Later today I plan on getting my run in. I signed up for the ColorRun on January 23 and need to show up looking like I can manage to run a mere 5k. And I'm really ready to have a nice ass again.


And to meal planning:
My CSA box this work serves as my inspiration:
*Komatsuna
*Oranges
*Yellow Tomatoes
*Cabbage
*Acorn Squash
*Bok Choy
*Micro Greens



I found some chicken breast and pork loin on sale last week so they will serve as the bulk of my protein for the week. I also will get some seafood (shrimp and salmon) to get some Omega's in.

I am a simple creature when it comes to eating so I do one of two things for ease:
Make a double portion of dinner so I can eat the rest for breakfast or lunch the next day,
or I cheat and buy the healthy choice dinners that I can pop in the microwave really quick. Those are the only two ways where I can really know what I'm eating, since it's either already labeled, or I have done the calcs already from dinner the night before.

So far, I have planned the following dinners
:

Garlic pork loin w/ mashed acorn squash
Pulled Pork (BBQ) and stuffed yams (Monday night...I need something I can crockpot)
Pulled pork tacos
Asian Salmon w/ Bok Choy (tonight's dinner)
Thai Pumpkin Curry with Bok Choy
Chicken sandwich with lettuce, sprouts and tomatoes 

You'll notice that I don't have a lot of starches in there like pasta and rice. There are two reasons for that: 1. My blood sugar stays a lot more stable when I avoid those foods, and they are high glycemic and therefore cause a blood sugar rollercoaster (increasing hunger), and 2. they are more calorie dense, and I like eating a lot of food!

Snacks for my prep hour at work include:
Lentil Chips,
Sliced Veggies + Hummus
Hard Boiled Eggs


I have a good week's worth of meals here, so now I shall head back over to Pinterest to find some breakfast ideas in case I don't want leftovers :) After I find my meal there, I will usually reconstruct it if I feel it will be too calorie dense, and then add the items to my grocery list.

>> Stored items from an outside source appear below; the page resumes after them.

(** * PythonLauncher: configuration loading, variable resolution and launch

    A shallow embedding of the launcher's core modules
    ([config_loader.py], [env_parser.py], [variable_resolver.py],
    [menu_builder.py], [app_launcher.py], [venv_detector.py] and the
    selections and the output of [app_wizard.py]) together with the
    properties established about them.

    Python strings are modelled by [string] (8-bit characters); the
    character classes of the regular expressions ([\w], [\s]) and
    [str.lower] are given on the ASCII range. *)

From Stdlib Require Import String Ascii List Bool Arith Lia.
From Stdlib Require Import Sorting.Sorted Sorting.Permutation.
From Stdlib Require Import Structures.OrderedTypeEx.
Import ListNotations.

Set Implicit Arguments.
Set Warnings "-register-all".
Open Scope string_scope.

(* ================================================================= *)
(** ** Python built-ins used by the sources *)

Module Py.

Definition dquote : ascii := "034"%char.
Definition squote : ascii := "039"%char.
Definition newline : ascii := "010"%char.
Definition percent : ascii := "%"%char.
Definition dollar : ascii := "$"%char.

Definition in_range (lo hi : nat) (c : ascii) : bool :=
  let n := nat_of_ascii c in ((lo <=? n) && (n <=? hi))%nat.

Definition is_upper (c : ascii) : bool := in_range 65 90 c.
Definition is_lower (c : ascii) : bool := in_range 97 122 c.
Definition is_digit (c : ascii) : bool := in_range 48 57 c.
Definition is_underscore (c : ascii) : bool := (c =? "_")%char.

(** [str.isspace] on one character, which is also the class [\s]:
    TAB, LF, VT, FF, CR, FS, GS, RS, US and the space. *)
Definition isspace (c : ascii) : bool :=
  in_range 9 13 c || in_range 28 32 c.

(** The class [[A-Za-z_]]. *)
Definition is_ident_start (c : ascii) : bool :=
  is_upper c || is_lower c || is_underscore c.

(** The classes [[A-Za-z0-9_]] and [\w]. *)
Definition is_word (c : ascii) : bool :=
  is_ident_start c || is_digit c.

Definition lower_char (c : ascii) : ascii :=
  if is_upper c then ascii_of_nat (nat_of_ascii c + 32) else c.

(** [s.lower()] *)
Fixpoint lower (s : string) : string :=
  match s with
  | EmptyString => EmptyString
  | String c r => String (lower_char c) (lower r)
  end.

Fixpoint rev_onto (s acc : string) : string :=
  match s with
  | EmptyString => acc
  | String c r => rev_onto r (String c acc)
  end.

Definition rev (s : string) : string := rev_onto s EmptyString.

(** [s.lstrip()], [s.rstrip()], [s.strip()] *)
Fixpoint lstrip (s : string) : string :=
  match s with
  | EmptyString => EmptyString
  | String c r => if isspace c then lstrip r else s
  end.

Definition rstrip (s : string) : string := rev (lstrip (rev s)).

Definition strip (s : string) : string := rstrip (lstrip s).

(** [s.startswith(p)], [s.endswith(p)], [p in s] *)
Definition startswith (p s : string) : bool := String.prefix p s.

Definition endswith (p s : string) : bool := String.prefix (rev p) (rev s).

Fixpoint contains (p s : string) : bool :=
  String.prefix p s ||
  match s with
  | EmptyString => false
  | String _ r => contains p r
  end.

(** [s[1:]], [s[:-1]] and [s[1:-1]] *)
Definition drop_first (s : string) : string :=
  match s with
  | EmptyString => EmptyString
  | String _ r => r
  end.

Fixpoint drop_last (s : string) : string :=
  match s with
  | EmptyString => EmptyString
  | String _ EmptyString => EmptyString
  | String c r => String c (drop_last r)
  end.

Definition slice_1_m1 (s : string) : string := drop_last (drop_first s).

(** [s.replace(c, new)] for a one-character pattern [c]. *)
Fixpoint replace_char (c : ascii) (new : string) (s : string) : string :=
  match s with
  | EmptyString => EmptyString
  | String x r =>
      if (x =? c)%char then new ++ replace_char c new r
      else String x (replace_char c new r)
  end.

(** The longest prefix of [s] made of characters satisfying [p], and
    what follows it (a greedy [p*]). *)
Fixpoint span (p : ascii -> bool) (s : string) : string * string :=
  match s with
  | EmptyString => (EmptyString, EmptyString)
  | String c r =>
      if p c then let (a, b) := span p r in (String c a, b)
      else (EmptyString, s)
  end.

Fixpoint all_chars (p : ascii -> bool) (s : string) : bool :=
  match s with
  | EmptyString => true
  | String c r => p c && all_chars p r
  end.

(** Truthiness of a string. *)
Definition truthy (s : string) : bool :=
  match s with EmptyString => false | _ => true end.

(** Exceptions are kept by class and message. *)
Inductive exn : Type :=
| AttributeError (msg : string)
| TypeError (msg : string)
| ValueError (msg : string)
| OSError (msg : string).

Definition exn_str (e : exn) : string :=
  match e with
  | AttributeError m | TypeError m | ValueError m | OSError m => m
  end.

(** Values as [json.load] produces them. *)
Inductive value : Type :=
| VNone
| VBool (b : bool)
| VNum (n : nat)
| VStr (s : string)
| VList (l : list value)
| VDict (d : list (string * value)).

End Py.

(* ================================================================= *)
(** ** Dictionaries

    A [dict] keeps its keys in insertion order; re-assigning a key keeps
    its position; deleting removes it. *)

Module Dict.

Definition t (V : Type) : Type := list (string * V).
(** * easypay-gateway: the two Express handlers of [index.js]

    [index.js] starts an Express application with two routes of its own:
    [GET /stripe-public-key], which answers with the publishable key found in
    [process.env], and [POST /create-payment-intent], an [async] handler that
    awaits one call of [stripe.paymentIntents.create] and answers with the
    client secret of the intent, or with status 500 and the message of
    whatever the call threw.

    The embedding has three layers:
    - [JS]: the JavaScript values the handlers touch, property reads,
      truthiness and the value [JSON.stringify] produces;
    - [Express]: the response object [res] and the console, as a state and
      exception monad in which the handler bodies are written;
    - [Gateway]: [index.js] itself, the start of the process and the event
      loop that interleaves arriving requests with settling provider calls. *)

From Stdlib Require Import ZArith String List DecimalString.
From stdpp Require Import gmap strings list.

Set Warnings "-register-all".

(** ** JavaScript values *)

Module JS.

(** A JavaScript number.  Only integral finite numbers occur in the program
    (1000, 500, 3000); the two other constructors are the numbers that
    [JSON.stringify] turns into [null]. *)
Inductive number : Type :=
  | Finite (z : Z)
  | NaN
  | Infinity (negative : bool).

(** Values.  [JObj] is a plain data object: its enumerable own properties in
    enumeration order. *)
Inductive value : Type :=
  | JUndefined
  | JNull
  | JBool (b : bool)
  | JNum (n : number)
  | JBigInt (z : Z)
  | JStr (s : string)
  | JArr (items : list value)
  | JObj (props : list (string * value)).

(** The outcome of evaluating something that may throw; for an awaited
    promise, [Normal] is fulfilment and [Throw] is rejection. *)
Inductive completion (A : Type) : Type :=
  | Normal (a : A)
  | Throw (e : value).
Arguments Normal {A} a.
Arguments Throw {A} e.

(** A JSON document, the result of [JSON.stringify] read as a value.  As in
    [number], the numbers are the integral ones. *)
Inductive json : Type :=
  | JsNull
  | JsBool (b : bool)
  | JsNum (z : Z)
  | JsStr (s : string)
  | JsArr (items : list json)
  | JsObj (members : list (string * json)).

Definition TypeError (message : string) : value :=
  JObj [("name", JStr "TypeError"); ("message", JStr message)].

(** First property of that name in a property list. *)
Fixpoint own_prop (props : list (string * value)) (name : string) : option value :=
  match props with
  | [] => None
  | (k, v) :: rest => if String.eqb k name then Some v else own_prop rest name
  end.

(** [v.name].  Reading a property of [undefined] or [null] throws; an object
    yields its own property, and otherwise, like a primitive or an array, what
    its prototype has under that name, which is [undefined] for the two names
    the program reads, [client_secret] and [message]. *)
Definition get (v : value) (name : string) : completion value :=
  match v with
  | JUndefined =>
      Throw (TypeError ("Cannot read properties of undefined (reading '" ++ name ++ "')"))
  | JNull =>
      Throw (TypeError ("Cannot read properties of null (reading '" ++ name ++ "')"))
  | JObj props => Normal (default JUndefined (own_prop props name))
  | _ => Normal JUndefined
  end.

(** ToBoolean. *)
Definition truthy (v : value) : bool :=
  match v with
  | JUndefined | JNull => false
  | JBool b => b
  | JNum (Finite z) => negb (Z.eqb z 0)
  | JNum NaN => false
  | JNum (Infinity _) => true
  | JBigInt z => negb (Z.eqb z 0)
  | JStr s => negb (String.eqb s "")
  | JArr _ | JObj _ => true
  end.

(** [a || b]. *)
Definition or (a b : value) : value := if truthy a then a else b.

(** [JSON.stringify v]: [None] is the result [undefined].  A property whose
    value serializes to [undefined] is left out of its object, an array
    element that does becomes [null], a number that is not finite becomes
    [null], and a BigInt throws. *)
Fixpoint stringify (v : value) : completion (option json) :=
  match v with
  | JUndefined => Normal None
  | JNull => Normal (Some JsNull)
  | JBool b => Normal (Some (JsBool b))
  | JNum (Finite z) => Normal (Some (JsNum z))
  | JNum _ => Normal (Some JsNull)
  | JBigInt _ => Throw (TypeError "Do not know how to serialize a BigInt")
  | JStr s => Normal (Some (JsStr s))
  | JArr items =>
      let fix elements (l : list value) : completion (list json) :=
        match l with
        | [] => Normal []
        | x :: rest =>
            match stringify x with
            | Throw e => Throw e
            | Normal o =>
                match elements rest with
                | Throw e => Throw e
                | Normal js => Normal (default JsNull o :: js)
                end
            end
        end in
      match elements items with
      | Throw e => Throw e
      | Normal js => Normal (Some (JsArr js))
      end
  | JObj props =>
      let fix members (l : list (string * value)) : completion (list (string * json)) :=
        match l with
        | [] => Normal []
        | (k, x) :: rest =>
            match stringify x with
            | Throw e => Throw e
            | Normal o =>
                match members rest with
                | Throw e => Throw e
                | Normal js =>
                    Normal (match o with Some j => (k, j) :: js | None => js end)
                end
            end
        end in
      match members props with
      | Throw e => Throw e
      | Normal js => Normal (Some (JsObj js))
      end
  end.

(** [JSON.parse] of a document, as the value a client gets back. *)
Fixpoint parse (doc : json) : value :=
  match doc with
  | JsNull => JNull
  | JsBool b => JBool b
  | JsNum z => JNum (Finite z)
  | JsStr s => JStr s
  | JsArr items => JArr (map parse items)
  | JsObj members => JObj (map (fun m => (m.1, parse m.2)) members)
  end.

End JS.
Export JS.

(** ** The response object and the console *)

Module Express.

(** What goes on the wire: the status line and the JSON payload ([None] is an
    empty payload, sent when [JSON.stringify] yields [undefined]). *)
Record response : Type := Response { status : Z; body : option json }.

(** What a handler can change while it runs: the status code held by [res]
    (200 until [res.status] is called), the response once it is sent, and the
    lines written with [console.error]. *)
Record world : Type := World {
  statusCode : Z;
  sent : option response;
  console : list value
}.

(** A handler body: it runs in a [world], may throw, and leaves a [world]
    behind also when it throws. *)
Definition handler (A : Type) : Type := world -> completion A * world.

Definition ret {A} (a : A) : handler A := fun w => (Normal a, w).

Definition bind {A B} (m : handler A) (k : A -> handler B) : handler B :=
  fun w =>
    match m w with
    | (Normal a, w') => k a w'
    | (Throw e, w') => (Throw e, w')
    end.

(** [try { body } catch (error) { recover }]. *)
Definition try_catch {A} (body : handler A) (recover : value -> handler A) : handler A :=
  fun w =>
    match body w with
    | (Normal a, w') => (Normal a, w')
    | (Throw e, w') => recover e w'
    end.
(** * Event-type edit page: submit validation, draft initialisation, tabs

    A shallow embedding of [apps/web/pages/event-types/[type]/index.tsx].
    The page keeps the draft of one event type in a form, validates a few
    cross-field rules when the form is submitted, and sends the update
    mutation.  JavaScript objects are finite maps from property names to
    values; the handlers are written in a small state-and-exception monad
    whose state is the part of the page the handlers touch. *)

From Stdlib Require Import ZArith Lia.
From stdpp Require Import gmap strings list fin_maps pretty.

Open Scope Z_scope.
Open Scope string_scope.

(** ** JavaScript values *)

(** Numbers are the integers the form stores (durations, counts, ids,
    epoch milliseconds) plus [NaN]; objects are finite maps, so property
    order is not observable. *)
#[warnings="-register-all"] Inductive JsVal : Type :=
| VUndefined
| VNull
| VBool (b : bool)
| VNum (n : Z)
| VNaN
| VStr (s : string)
| VDate (ms : Z)
| VArr (xs : list JsVal)
| VObj (o : gmap string JsVal).

(** [!!v] *)
Definition truthy (v : JsVal) : bool :=
  match v with
  | VUndefined | VNull | VNaN => false
  | VBool b => b
  | VNum n => negb (n =? 0)%Z
  | VStr s => negb (String.eqb s "")
  | VDate _ | VArr _ | VObj _ => true
  end.

Definition nullish (v : JsVal) : bool :=
  match v with VUndefined | VNull => true | _ => false end.

(** [a || b] *)
Definition js_or (a b : JsVal) : JsVal := if truthy a then a else b.

(** [a ?? b] *)
Definition js_coalesce (a b : JsVal) : JsVal := if nullish a then b else a.

(** [v === w] where one side is a primitive, which is every use on this
    page ([undefined], [null], [true], ["1"], ["HOLD"]).  Arrays and
    objects are never equal to a primitive; [NaN] equals nothing. *)
Definition strict_eq (v w : JsVal) : bool :=
  match v, w with
  | VUndefined, VUndefined | VNull, VNull => true
  | VBool a, VBool b => Bool.eqb a b
  | VNum a, VNum b => (a =? b)%Z
  | VStr a, VStr b => String.eqb a b
  | _, _ => false
  end.

(** SameValueZero, the comparison of [Array.prototype.includes]: as
    [===] on primitives, except that [NaN] equals [NaN]. *)
Definition same_value_zero (v w : JsVal) : bool :=
  match v, w with
  | VNaN, VNaN => true
  | _, _ => strict_eq v w
  end.

(** Property read [v.k] on a value that is neither [null] nor
    [undefined].  Of arrays and strings only [length] is read (the page
    reads no element by index in the code embedded here). *)
Definition get (v : JsVal) (k : string) : JsVal :=
  match v with
  | VObj o => default VUndefined (o !! k)
  | VArr xs => if String.eqb k "length" then VNum (Z.of_nat (length xs)) else VUndefined
  | VStr s => if String.eqb k "length" then VNum (Z.of_nat (String.length s)) else VUndefined
  | _ => VUndefined
  end.

(** Optional chaining [v?.k]. *)
Definition opt (v : JsVal) (k : string) : JsVal :=
  if nullish v then VUndefined else get v k.

(** A destructured property of an object literal or of the form values:
    [undefined] when the key is missing. *)
Definition field (o : gmap string JsVal) (k : string) : JsVal :=
  default VUndefined (o !! k).

(** Rest pattern [{k1, ..., kn, ...rest} = o]. *)
Definition rest (keys : list string) (o : gmap string JsVal) : gmap string JsVal :=
  foldr delete o keys.

(** ** Exceptions and results *)

Inductive Exn : Type :=
| Error (message : string)     (* [new Error(message)] *)
| TypeError.                   (* raised by the runtime *)

Inductive Result (A : Type) : Type :=
| Ok (a : A)
| Throw (e : Exn).
Arguments Ok {A} a.
Arguments Throw {A} e.

#[global] Instance Result_ret : MRet Result := λ A a, Ok a.

#[global] Instance Result_bind : MBind Result := λ A B k r,
  match r with
  | Ok a => k a
  | Throw e => Throw e
  end.

(** [v.k], which throws on [null] and [undefined]. *)
Definition member (v : JsVal) (k : string) : Result JsVal :=
  if nullish v then Throw TypeError else Ok (get v k).

(** [v < n] for a number literal [n].  [undefined] and [NaN] compare
    false; [null] and booleans convert to 0 and 1.  Conversion of strings
    and objects to numbers is not modelled: they compare as [NaN]. *)
Definition js_lt (v : JsVal) (n : Z) : bool :=
  match v with
  | VNum m | VDate m => (m <? n)%Z
  | VNull => (0 <? n)%Z
  | VBool b => ((if b then 1 else 0) <? n)%Z
  | _ => false
  end.
Lemma set_request_round_trip_witness :
  forallb key_byte (lit "a") = true /\ forallb key_byte (lit "1") = true
  /\ contains (lit "a") (lit "=") = false /\ contains (lit "1") (lit "=") = false
  /\ contains (lit "a") (lit "set?") = false /\ contains (lit "1") (lit "set?") = false
  /\ forallb line_byte (lit "HTTP/1.1") = true /\ contains (lit "HTTP/1.1") (lit "set?") = false
  /\ length SET_HEADER + length (lit "a") + length (lit "1") + length (lit "HTTP/1.1") + 3 < BUFFER_SIZE
  /\ parse_request (Ok (SET_HEADER ++ lit "a" ++ EQ :: lit "1" ++ byte 32 :: lit "HTTP/1.1" ++ CRLF ++ []))
     = Ok (Set_ (lit "a") (lit "1")).
Proof.
  assert (H1 : forallb key_byte (lit "a") = true) by reflexivity.
  assert (H2 : forallb key_byte (lit "1") = true) by reflexivity.
  assert (H3 : contains (lit "a") (lit "=") = false) by reflexivity.
  assert (H4 : contains (lit "1") (lit "=") = false) by reflexivity.
  assert (H5 : contains (lit "a") (lit "set?") = false) by reflexivity.
  assert (H6 : contains (lit "1") (lit "set?") = false) by reflexivity.
  assert (H7 : forallb line_byte (lit "HTTP/1.1") = true) by reflexivity.
  assert (H8 : contains (lit "HTTP/1.1") (lit "set?") = false) by reflexivity.
  assert (H9 : length SET_HEADER + length (lit "a") + length (lit "1") + length (lit "HTTP/1.1") + 3
               < BUFFER_SIZE) by (apply Nat.ltb_lt; reflexivity).
  exact (conj H1 (conj H2 (conj H3 (conj H4 (conj H5 (conj H6 (conj H7 (conj H8 (conj H9 ((set_request_round_trip _ _ _ [] H1 H2 H3 H4 H5 H6 H7 H8 H9))))))))))).
Defined.

Lemma long_get_key_truncated_witness :
  forallb key_byte (replicate 1100 (byte 97)) = true
  /\ contains (replicate 1100 (byte 97)) (lit "key=") = false
  /\ BUFFER_SIZE <= length GET_HEADER + length (replicate 1100 (byte 97))
  /\ parse_request (Ok (GET_HEADER ++ replicate 1100 (byte 97) ++ CRLF))
     = Ok (Get (take (BUFFER_SIZE - length GET_HEADER) (replicate 1100 (byte 97)))).
Proof.
  assert (H1 : forallb key_byte (replicate 1100 (byte 97)) = true) by (vm_compute; reflexivity).
  assert (H2 : contains (replicate 1100 (byte 97)) (lit "key=") = false) by (vm_compute; reflexivity).
  assert (H3 : BUFFER_SIZE <= length GET_HEADER + length (replicate 1100 (byte 97)))
    by (apply Nat.leb_le; vm_compute; reflexivity).
  exact (conj H1 (conj H2 (conj H3 ((long_get_key_truncated _ CRLF H1 H2 H3))))).
Defined.
(** Reading back what [json.dump] writes for a list of descriptors gives
    the array of their values. *)
Lemma loads_dump ds :
  loads (dump (map to_object ds) 2) = Some (Arr (map descriptor_value ds)).
Proof.
  destruct ds as [|d ds]; [reflexivity|].
  unfold loads, dump.
  change (map to_object (d :: ds)) with (to_object d :: map to_object ds).
  cbv match.
  rewrite list_of_append, read_app.
  change (read (Some (Value, [])) (list_ascii_of_string "["))
    with (Some (ValueOrEnd, [FArr []])).
  assert (list_ascii_of_string
            (nl +:+ spaces 2
             +:+ join ("," +:+ nl +:+ spaces 2)
                   (map (dump_object 2 1) (to_object d :: map to_object ds))
             +:+ nl +:+ "]")
          = list_ascii_of_string (nl +:+ spaces 2)
            ++ list_ascii_of_string
                 (join ("," +:+ nl +:+ spaces 2)
                    (map (dump_object 2 1) (map to_object (d :: ds)))
                  +:+ nl +:+ "]")) as E.
  { rewrite !list_of_append. by rewrite <- !app_assoc. }
  rewrite E, read_app, read_indent, read_items by (done || by right).
  reflexivity.
Qed.

End json_facts.

(** C9.  In every run that ends without exception the output file holds,
    whatever it held before, the text [json.dump] writes for the accumulated
    list; that text is a JSON array, which reads back as the values of the
    descriptors, in order; and the last line printed reports the length of
    that array.  When no candidate of any fetched page is alive (in
    particular when every fetch fails) the text is the empty array and the
    count reported is 0. *)
Theorem writer_always_runs (w : world) :
  uncaught (main w) = None ->
  exists text items,
    files (main w) = <["../sites.jsonc" := text]> (fs_files w) /\
    text = json.dump (map to_object (sites_of mirror_pages w)) 2 /\
    json.loads text = Some (json.Arr items) /\
    items = map descriptor_value (sites_of mirror_pages w) /\
    last (stdout (main w)) = Some (summary_line (length items)) /\
    ((forall i mr page u,
        mirror_pages !! i = Some mr -> requests.get w i (m_url mr) = Ok page ->
        u ∈ candidates mr page -> is_alive w i u = false) ->
     text = "[]" /\ items = [] /\
     last (stdout (main w)) = Some "Updated sites.jsonc with 0 alive entries.").
Proof.
  intros Hdone. apply main_on_uncaught in Hdone. unfold main.
  rewrite (main_on_completed _ _ Hdone). cbn [files stdout].
  exists (json.dump (map to_object (sites_of mirror_pages w)) 2),
         (map descriptor_value (sites_of mirror_pages w)).
  split; [done|]. split; [done|]. split; [apply json_facts.loads_dump|].
  split; [done|]. split; [by rewrite length_map, last_snoc|].
  intros Hdead.
  assert (Hnone : sites_of mirror_pages w = []).
  { destruct (sites_of mirror_pages w) as [|d l] eqn:Hs; [done|].
    assert (Hd : In d (sites_of mirror_pages w)) by (rewrite Hs; by left).
    apply in_sites_of in Hd as (i & mr & Hi & Hd).
    apply in_entries in Hd as (page & u & Hget & Hu & Ha & _).
    rewrite (Hdead i mr page u Hi Hget Hu) in Ha. done. }
  rewrite Hnone. split; [done|]. split; [done|]. apply last_snoc.
Qed.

Fit Tip: Definitely make sure you incorporate protein at every meal/snack (20-30 grams). This will help decrease hunger and stabilize blood sugar. It also helps rebuild your muscles if you are exercising! 

Going to finish my shopping list, and then off I go to the store!
Fit Tip: Do NOT go back to the store during the week, so make a good shopping list and meal plan now! Eat a bit before hand (with protein!) so you're not hungry at the store. This helps curb any spur of the moment junk food encounters. And do not buy any junk food!